Dr. Richard Mulder of Ivanhoe has practiced medicine in this region for 40 years. He has devoted much of the past 40 years treating the aches and pains of patients.
Still, Mulder found time to serve the region as a state legislator and was often the "go-to-guy" on rural health care issues and rural issues in general.
The Independent could count on Mulder for an opinion, many of them candid, and for information in various news stories.
Mulder understands the need to educate St. Paul lawmakers and Washington, D.C. lawmakers about the particulars of health care needs in rural America.
A hospital was not only a place to treat sick folks, it was an economic engine as it employed many people in a particular community.
Certainly, there were those who agreed and disagreed with Mulder, and at times it was even shown on this newspaper's editorial page.
But agree or disagree with Mulder over the years, one thing is certain - he is a rural doctor with a family practice who believed in the importance of quality care and access to such care in rural communities.

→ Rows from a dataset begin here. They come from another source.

Lemma listTypePush_rep a v x l w s : store_ok s -> list_rep s a l -> holds s v x ->
  exists s', listTypePush a v w s = Done (tt, s') /\ grows a s s' /\ list_rep s' a (push w x l).
Proof.
  intros HS HR Hv. unfold listTypePush.
  destruct (tryConversion_rep a v x l s HS HR Hv) as (s1 & E1 & G1 & HR1). rewrite (prog_bind_step _ _ _ _ _ E1).
  pose proof (gr_store _ _ _ G1 HS) as HS1. pose proof HR1 as (o1 & Ho1 & Ht1 & He1).
  rewrite (bind_deref _ _ _ _ Ho1), bind_gets.
  assert (exists s2, (match o_encoding o1 with
       | ENC_ZIPLIST => l ← lift (zl_of o1); when (Z.of_nat (length l) >=? list_max_ziplist_entries (conf s1)) (listTypeConvert a)
       | _ => mret tt end) s1 = Done (tt, s2) /\ grows a s1 s2 /\ list_rep s2 a l) as (s2 & E2 & G2 & HR2).
  { destruct He1 as [[-> Hp]|(-> & _)].
    - unfold zl_of. rewrite Hp, bind_lift. apply when_convert_rep; [done|done|].
      intros _. exists o1. split; [done|]. destruct HR1 as (o' & Ho' & _ & [[? _]|(_ & ? & ? & _)]); congruence.
    - exists s1. split; [done|]. split; [apply grows_refl|done]. }
  rewrite (prog_bind_step _ _ _ _ _ E2). pose proof (gr_store _ _ _ G2 HS1) as HS2.
  pose proof (grows_trans _ _ _ _ G1 G2) as G12. pose proof (gr_strings _ _ _ G12 _ _ Hv) as Hv2.
  pose proof HR2 as (o2 & Ho2 & Ht2 & He2). rewrite (bind_deref _ _ _ _ Ho2).
  assert (Hns : o_type o2 <> REDIS_STRING) by congruence. destruct He2 as [[He Hp]|(He & xs & Hp & Hx)]; rewrite He.
  - unfold zl_of. rewrite Hp, bind_lift. destruct (decoded_bytes_ok v x s2 HS2 Hv2) as (s3 & E3 & G3 & H3).
    rewrite (prog_bind_step _ _ _ _ _ E3), push_if.
    destruct (write_zl a o2 (push w x l) s3) as (s4 & E4 & G4 & HR4); [by rewrite H3|done|done|].
    exists s4. split; [done|]. split; [|done]. eapply grows_trans; [exact G12|]. eapply grows_trans; [apply G3|done].
  - unfold ll_of. rewrite Hp, bind_lift, push_if.
    destruct (write_ll a o2 (push w v xs) (push w x l) s2) as (s3 & E3 & G3 & HR3 & _); try done; [by apply Forall2_push|].
    rewrite (prog_bind_step _ _ _ _ _ E3). destruct (incrRefCount_ok v x s3) as (s4 & E4 & G4 & _ & ov & Hov & Hh4); [by apply G3|].
    exists s4. split; [done|]. split; [by eapply grows_trans; [exact G12|]; eapply grows_trans; [|apply G4]|].
    destruct (decide (v = a)) as [->|Hne].
    + exfalso. destruct Hv2 as (o' & Ho' & (Hts & _)). congruence.
    + by apply (list_rep_frame a v s3 s4 _ (G4 v)).
Qed.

A doctor who spends 40 years practicing in a community of about 1,000 in one of the least populated counties in Minnesota will be unheard of in the future.
Mulder's rural practice has provided him with a respectable quality of life. Yet, the practice has also meant time away from his family, and he likely could have made more money practicing with other doctors or specializing in a particular field of medicine.
We are still fortunate in this region. We have clinics and hospitals in Tyler, Canby, Hendricks and other cities. We have doctors willing to practice in those cities as well as Tracy, Marshall, Slayton, Granite Falls and other smaller communities. Affiliated Community Medical Center clinic has added to its staff of doctors in Marshall over the past several years.
Avera Marshall Regional Medical Center has also added doctors including a new psychiatrist, which even in a city of nearly 13,000, is a huge find.
Doctors are still attracted to a rural way of life. Some return to be closer to family and friends who may live in the region or just a few hours away. Doctors may still want the pace and variety a small hospital or practice can give them.
But those such as Mulder and those before him, the doctors who delivered us and then our own babies and perhaps our grandkids, we won't see them again.